Le voci notturne di Sciarrino secondo Marco Angius

In Musica

Si conclude in bellezza all’Auditorium il festival Milano Musica, dove l’1 dicembre Marco Angius, esperto di contemporanea, dirigerà in prima esecuzione italiana il Libro notturno delle voci del compositore siciliano

Dopo l’inaugurazione del Festival Milano Musica con gli Studi per l’intonazione del mare, il direttore d’orchestra Marco Angius torna per dirigere il concerto di chiusura del festival: l’appuntamento è in Auditorium venerdì 1 e 3 dicembre con il flautista Mario Caroli e laVerdi per la prima esecuzione italiana del Libro notturno delle voci di Salvatore Sciarrino.
Con Angius abbiamo parlato di musica antica e contemporanea, di divulgazione musicale,  di Salvatore Sciarrino e di nuove affascinanti avventure!

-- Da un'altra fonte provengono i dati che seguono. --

(* ===== verification/VacuumRunProps.v ===== *)
(** * What a vacuuming run achieves

    A record that a run removes from the local database is gone from every
    active node, unless that node reported it last in its reply; repacking
    keeps the content of the database; and vacuuming is started again and again,
    one run at a time. *)
From stdpp Require Import sorting.
From S2P Require Import Prelude Protocol Queue Marshal Ltdb Node Call Freeze Recovery RecoveryMerge RecoverySeqnum RecoveryProps RecoveryLive Vacuum VacuumRun.

(** ** Blobs of records *)

(** [r] is the record [kd] on the wire. *)
Definition wire (kd : bytes * bytes) (r : bytes) : Prop :=
  ∃ reqid, ∀ rest, record_at reqid kd.1 kd.2 rest (r ++ rest).

Lemma wire_read kd r rest :
  wire kd r →
  rec_key (r ++ rest) = kd.1 ∧ rec_data (r ++ rest) = kd.2 ∧ rec_next (r ++ rest) = rest
  ∧ take (Z.to_nat (rec_length (r ++ rest))) (r ++ rest) = r ∧ Z.of_nat offsetof_rec_data <= dsize r.
Proof.
  intros [reqid Hw]. pose proof (record_at_read _ _ _ _ _ (Hw rest)) as (_ & _ & _ & -> & -> & En).
  split_and!; [done..| |].
  - unfold rec_next in En. pose proof (take_drop (Z.to_nat (rec_length (r ++ rest))) (r ++ rest)) as E.
    rewrite En in E. by apply app_inv_tail in E.
  - destruct (Hw []) as (_ & _ & E). rewrite !app_nil_r in E. rewrite E. unfold dsize.
    rewrite !length_app, !length_le_bytes. unfold offsetof_rec_data. lia.
Qed.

Che cosa è per te la musica contemporanea e quale sfida rappresenta?
La contemporanea oggi è considerata come un genere a sé. Nasce dall’avanguardia degli anni Cinquanta, dallo sperimentalismo, da una certa temperie culturale, per affermare che la musica non è un bene di consumo ma piuttosto di crescita dell’individuo. Oggi è difficile collocarla perché c’è una componente archeologica: passata la stagione dell’avanguardia ci troviamo i ruderi della modernità, ovvero reperti molto importanti che però dobbiamo conservare e far conoscere al pubblico. Per me la musica contemporanea non è solo la musica del presente, ma è un presente del passato, un presente in divenire.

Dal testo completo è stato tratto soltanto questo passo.